ACTION ITEM:
Copy exactly, please, the lines of the data from its start through the line containing "He)]; [by left|by eapply Hown].".

(Stored items)
Lemma afu_inv_own w p a areas irqs :
  afu_inv w p a areas irqs →
  (∀ q, q ∈ [afu_irqs a; afu_epoll_events a; afu_device_path a; afu_sysfs_path a] →
        own_block w p (afu_mmios a) q) ∧
  (afu_epoll_events a ≠ NULL → afu_epoll_events a ≠ afu_irqs a) ∧
  (afu_device_path a ≠ NULL →
     afu_device_path a ≠ afu_irqs a ∧ afu_device_path a ≠ afu_epoll_events a) ∧
  (afu_sysfs_path a ≠ NULL →
     afu_sysfs_path a ≠ afu_irqs a ∧ afu_sysfs_path a ≠ afu_epoll_events a ∧
     afu_sysfs_path a ≠ afu_device_path a).
Proof.
  intros Hi. pose proof (afu_inv_lookup _ _ _ _ _ Hi) as Hp.
  destruct Hi as [Hm [[rest [Hb _]] _ _ _] Hs Hpp He _ _].
  pose proof Hm as [Hw Hn [_ Hd] Ht].
  assert (∀ q o, w_heap w !! q = Some o → (∀ l, o ≠ HMmios l) → (∀ x, o ≠ HAfu x) →
            own_block w p (afu_mmios a) q) as Hown.
  { intros q o Hq H1 H2. right. split_and!; [eauto| |].
    - intros ->. rewrite Hp in Hq. injection Hq as <-. by eapply H2.
    - by eapply mmios_apart. }
  split.
  - intros q Hq. rewrite !elem_of_cons, elem_of_nil in Hq.
    destruct Hq as [->|[->|[->|[->|[]]]]].
    + destruct Hb as [[? _]|[_ Hb]]; [by left|by eapply Hown].
    + destruct He as [[? _]|(_ & _ & He)]; [by left|by eapply Hown].
    + destruct Hd as [?|[s Hd]]; [by left|by eapply Hown].
    + destruct Hs as [?|[s Hs]]; [by left|by eapply Hown].
  - pose proof (heap_wf_null _ Hw) as H0w.
    destruct Hb as [[Hb _]|[_ Hb]], He as [[He _]|(_ & _ & He)], Hd as [Hd|[s1 Hd]],
      Hs as [Hs|[s2 Hs]]; split_and!; intros Hq; split_and?; intros E;
      simpl buf_obj in *; try congruence; destruct Hpp; congruence.
Qed.

(** Freeing a block of the AFU that nothing has touched yet. *)
Lemma wp_closing_own w0 w p a m dead rs q f Q :
  closing w0 w p a m dead rs → own_block w0 p m q → (q ≠ NULL → q ∉ dead) →
  p ≠ NULL → (q = NULL → f a = a) →
  (∀ w', closing w0 w' p (f a) m (if decide (q = NULL) then dead else q :: dead) rs → Q tt w') →
  wp (when (negb (q =? NULL)) (free q ;; set_afu p f)) Q w.
Proof.
  intros Hc Ho Hd Hp Hf HQ. destruct Ho as [->|(Hs & Hqp & Hqm)].
  - by eapply wp_closing_block; eauto.
  - eapply wp_closing_block; [exact Hc| |done|by left|done|done].
    destruct (decide (q = NULL)) as [|Hn]; [by left|right].
    rewrite (cl_rest _ _ _ _ _ _ _ Hc) by auto. done.
Qed.

Lemma closing_start w w1 p a m rs :
  heap_wf w1 → w_heap w !! p = Some (HAfu a) → p ≠ m →
  (is_Some (w_heap w1 !! m) ↔ is_Some (w_heap w !! m)) →
  only_block m w w1 → gave_back rs w w1 → closing w w1 p a m [] rs.
Proof.
  intros Hw Hp Hm Hk [Ho Hg] Hb.
  split; [done|by rewrite Ho|split; apply not_elem_of_nil|done| | |done|done].
  - intros q Hq. by apply not_elem_of_nil in Hq.
  - intros q _ Hq _. by apply Ho.
Qed.

Lemma closing_irq_table w0 w p a a' m irqs rs :
  closing w0 w p a' m [] rs → irq_table w0 a irqs → own_block w0 p m (afu_irqs a) →
  afu_irqs a' = afu_irqs a → afu_irq_count a' = afu_irq_count a →
  afu_irq_max_count a' = afu_irq_max_count a → irq_table w a' irqs.
Proof.
  intros Hc [[rest [Hb Hmax]] Hcn Hl Hbd] Ho E1 E2 E3. split; rewrite ?E1, ?E2, ?E3; [|done..].
  exists rest. split; [|done]. destruct Hb as [Hb|[Hn Hb]]; [by left|right]. split; [done|].
  destruct Ho as [?|(_ & H1 & H2)]; [done|].
  rewrite (cl_rest _ _ _ _ _ _ _ Hc) by (try done; apply not_elem_of_nil). done.
Qed.

Lemma closing_afu_at w0 w p a a' m rs :
  closing w0 w p a' m [] rs → path_at w0 (afu_device_path a) →
  own_block w0 p m (afu_device_path a) → afu_device_path a' = afu_device_path a → afu_at w p a'.
Proof.
  intros Hc Hd Ho E. split; [apply Hc|]. rewrite E. destruct Hd as [Hd|[s Hd]]; [by left|].
  destruct Ho as [?|(_ & H1 & H2)]; [by left|right; exists s].
  rewrite (cl_rest _ _ _ _ _ _ _ Hc) by (try done; apply not_elem_of_nil). done.
Qed.

Definition add_block (q : ptr) (dead : list ptr) : list ptr :=
  if decide (q = NULL) then dead else q :: dead.

Lemma elem_of_add_block q q' dead : q' ∈ add_block q dead → q' = q ∨ q' ∈ dead.
Proof. unfold add_block. case_decide; [by right|]. by rewrite elem_of_cons. Qed.

Lemma add_block_elem q q' dead : q' ≠ NULL → q' = q ∨ q' ∈ dead → q' ∈ add_block q dead.
Proof. unfold add_block. intros Hn [->|Hq]; case_decide; rewrite ?elem_of_cons; naive_solver. Qed.

(** The last steps: what is left is the record itself. *)
Lemma closing_done w0 w p a a0 rs areas irqs dead :
  closing w0 w p a (afu_mmios a0) dead rs → heap_wf w0 →
  (∀ q, q ∈ dead → q ∈ afu_blocks p a0) →
  (∀ q, q ∈ afu_blocks p a0 → q = p ∨ q = NULL ∨ q ∈ dead) → 
  (∀ r, held rs r = held (afu_resources a0 areas irqs) r) →
  afu_closed w0 p a0 areas irqs (upd_heap (delete p) w).
Proof.
  intros [Hw Ha Hl [Hpm Hk] Hd Hr Hg Hb] Hw0 Hin Hout Hrs. split; simpl.
  - by apply heap_wf_delete.
  - intros r. change (effects (upd_heap (delete p) w)) with (effects w). rewrite Hb, Hrs. done.
  - intros q Hq. destruct (Hout q Hq) as [->|[->|Hqd]]; [apply lookup_delete_eq|..].
    + destruct (decide (p = NULL)) as [->|]; [apply lookup_delete_eq|].
      rewrite lookup_delete_ne by done. by apply heap_wf_null.
    + destruct (decide (p = q)) as [->|]; [apply lookup_delete_eq|].
      rewrite lookup_delete_ne by done. by apply Hd.
  - intros q Hq Hqm. rewrite lookup_delete_ne; [|intros ->; apply Hq; by left].
    apply Hr; [intros ->; apply Hq; by left|done|]. intros Hqd. by apply Hq, Hin.
  - by rewrite lookup_delete_ne.
  - done.
Qed.

(** The end of [ocxl_afu_close], from the epoll buffer on. *)
Lemma wp_close_tail w w3 p a a3 areas irqs rs Q :
  afu_inv w p a areas irqs →
  closing w w3 p a3 (afu_mmios a) (add_block (afu_irqs a) []) rs →
  a3 = a <| afu_global_mmio_fd := afu_global_mmio_fd a3 |> <| afu_irqs := afu_irqs a3 |>
         <| afu_irq_count := afu_irq_count a3 |> <| afu_irq_max_count := afu_irq_max_count a3 |> →
  (∀ r, held rs r + held (fd_resource (afu_epoll_fd a)) r + held (fd_resource (afu_fd a)) r =
        held (afu_resources a areas irqs) r) →
  (∀ w', afu_closed w p a areas irqs w' → Q OCXL_OK w') →
  wp (a ← get_afu p;
      when (negb (afu_epoll_events a =? NULL))
        (free (afu_epoll_events a) ;;
         set_afu p (λ a, a <| afu_epoll_event_count := 0 |>)) ;;
      a ← get_afu p;
      call (SClose (afu_epoll_fd a)) ;;
      set_afu p (λ a, a <| afu_epoll_fd := -1 |>) ;;
      a ← get_afu p;
      call (SClose (afu_fd a)) ;;
      set_afu p (λ a, a <| afu_fd := -1 |> <| afu_attached := false |>) ;;
      a ← get_afu p;
      when (negb (afu_device_path a =? NULL))
        (free (afu_device_path a) ;;
         set_afu p (λ a, a <| afu_device_path := NULL |>)) ;;
      a ← get_afu p;
      when (negb (afu_sysfs_path a =? NULL))
        (free (afu_sysfs_path a) ;;
         set_afu p (λ a, a <| afu_sysfs_path := NULL |>)) ;;
      free p ;;
      mret OCXL_OK) Q w3.
Proof.
  intros Hi Hc Ea Hrs HQ. pose proof (afu_inv_own _ _ _ _ _ Hi) as (Hown & Hd1 & Hd2 & Hd3).
  pose proof Hi as [[Hw Hn _ _] _ _ _ He _ _].
  assert (afu_epoll_events a3 = afu_epoll_events a ∧ afu_epoll_fd a3 = afu_epoll_fd a ∧
    afu_epoll_event_count a3 = afu_epoll_event_count a ∧ afu_fd a3 = afu_fd a ∧
    afu_device_path a3 = afu_device_path a ∧ afu_sysfs_path a3 = afu_sysfs_path a)
    as (F1 & F2 & F3 & F4 & F5 & F6) by (rewrite Ea; done). clear Ea.
  assert (∀ q, q ∉ ([] : list ptr)) as Hnil by (intros q; apply not_elem_of_nil).
  apply wp_bind. eapply wp_closing_get; [done|]. rewrite F1.
  apply wp_bind. eapply wp_closing_own; [exact Hc|apply Hown; rewrite !elem_of_cons; auto| |done| |].
  { intros Hq [E|E]%elem_of_add_block; [by apply Hd1|by eapply Hnil]. }
  { intros E. destruct He as [[_ E0]|[? _]]; [|done]. rewrite E0 in F3.
    clear -F3. destruct a3; simpl in *. by subst. }
  fold (add_block (afu_epoll_events a) (add_block (afu_irqs a) [])). clear Hc. intros w4 Hc.
  apply wp_bind. eapply wp_closing_get; [done|]. unfold field_upd in *; simpl in *. rewrite F2.
  apply wp_bind. eapply wp_closing_close; [done|]. clear Hc. intros rc w5 Hc.
  apply wp_bind. eapply wp_closing_set; [done|]. clear Hc. intros w6 Hc.
  apply wp_bind. eapply wp_closing_get; [done|]. unfold field_upd in *; simpl in *. rewrite F4.
  apply wp_bind. eapply wp_closing_close; [done|]. clear Hc. intros rc' w7 Hc.
  apply wp_bind. eapply wp_closing_set; [done|]. clear Hc. intros w8 Hc.
  apply wp_bind. eapply wp_closing_get; [done|]. unfold field_upd in *; simpl in *. rewrite F5.
  apply wp_bind. eapply wp_closing_own; [exact Hc|apply Hown; rewrite !elem_of_cons; auto| |done| |].
  { intros Hq [E|[E|E]%elem_of_add_block]%elem_of_add_block;
      [by destruct (Hd2 Hq)|by destruct (Hd2 Hq)|by eapply Hnil]. }
  { intros E. rewrite E in F5. clear -F5. destruct a3; simpl in *. by subst. }
  match goal with |- context [if decide (?x = NULL) then ?d else _] => fold (add_block x d) end.
  clear Hc. intros w9 Hc.
  apply wp_bind. eapply wp_closing_get; [done|]. unfold field_upd in *; simpl in *. rewrite F6.
  apply wp_bind. eapply wp_closing_own; [exact Hc|apply Hown; rewrite !elem_of_cons; auto| |done| |].
  { intros Hq [E|[E|[E|E]%elem_of_add_block]%elem_of_add_block]%elem_of_add_block;
      [by destruct (Hd3 Hq) as (?&?&?)|by destruct (Hd3 Hq) as (?&?&?)|by destruct (Hd3 Hq) as (?&?&?)|by eapply Hnil]. }
  { intros E. rewrite E in F6. clear -F6. destruct a3; simpl in *. by subst. }
  match goal with |- context [if decide (?x = NULL) then ?d else _] => fold (add_block x d) end.
  clear Hc. intros w10 Hc.
  apply wp_bind, wp_free; [right; rewrite (cl_afu _ _ _ _ _ _ _ Hc); eauto|].
  destruct (Z.eqb_spec p NULL); [done|]. apply wp_ret, HQ.
  eapply closing_done; [exact Hc|done| | |].
  - intros q Hq. apply elem_of_add_block in Hq as [->|Hq]; [unfold afu_blocks; rewrite !elem_of_cons; tauto|].
    apply elem_of_add_block in Hq as [->|Hq]; [unfold afu_blocks; rewrite !elem_of_cons; tauto|].
    apply elem_of_add_block in Hq as [->|Hq]; [unfold afu_blocks; rewrite !elem_of_cons; tauto|].
    apply elem_of_add_block in Hq as [->|Hq]; [unfold afu_blocks; rewrite !elem_of_cons; tauto|]. by apply Hnil in Hq.
  - intros q Hq. destruct (decide (q = NULL)) as [|Hq0]; [by right; left|].
    unfold afu_blocks in Hq. rewrite !elem_of_cons, elem_of_nil in Hq.
    destruct Hq as [->|[->|[->|[->|[->|[]]]]]]; [by left|right; right..];
      repeat (apply add_block_elem; [done|]; first [by left|right]).
  - intros r. rewrite !held_app. specialize (Hrs r). lia.
Qed.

TASK ANSWER:
Lemma afu_inv_own w p a areas irqs :
  afu_inv w p a areas irqs →
  (∀ q, q ∈ [afu_irqs a; afu_epoll_events a; afu_device_path a; afu_sysfs_path a] →
        own_block w p (afu_mmios a) q) ∧
  (afu_epoll_events a ≠ NULL → afu_epoll_events a ≠ afu_irqs a) ∧
  (afu_device_path a ≠ NULL →
     afu_device_path a ≠ afu_irqs a ∧ afu_device_path a ≠ afu_epoll_events a) ∧
  (afu_sysfs_path a ≠ NULL →
     afu_sysfs_path a ≠ afu_irqs a ∧ afu_sysfs_path a ≠ afu_epoll_events a ∧
     afu_sysfs_path a ≠ afu_device_path a).
Proof.
  intros Hi. pose proof (afu_inv_lookup _ _ _ _ _ Hi) as Hp.
  destruct Hi as [Hm [[rest [Hb _]] _ _ _] Hs Hpp He _ _].
  pose proof Hm as [Hw Hn [_ Hd] Ht].
  assert (∀ q o, w_heap w !! q = Some o → (∀ l, o ≠ HMmios l) → (∀ x, o ≠ HAfu x) →
            own_block w p (afu_mmios a) q) as Hown.
  { intros q o Hq H1 H2. right. split_and!; [eauto| |].
    - intros ->. rewrite Hp in Hq. injection Hq as <-. by eapply H2.
    - by eapply mmios_apart. }
  split.
  - intros q Hq. rewrite !elem_of_cons, elem_of_nil in Hq.
    destruct Hq as [->|[->|[->|[->|[]]]]].
    + destruct Hb as [[? _]|[_ Hb]]; [by left|by eapply Hown].
    + destruct He as [[? _]|(_ & _ & He)]; [by left|by eapply Hown].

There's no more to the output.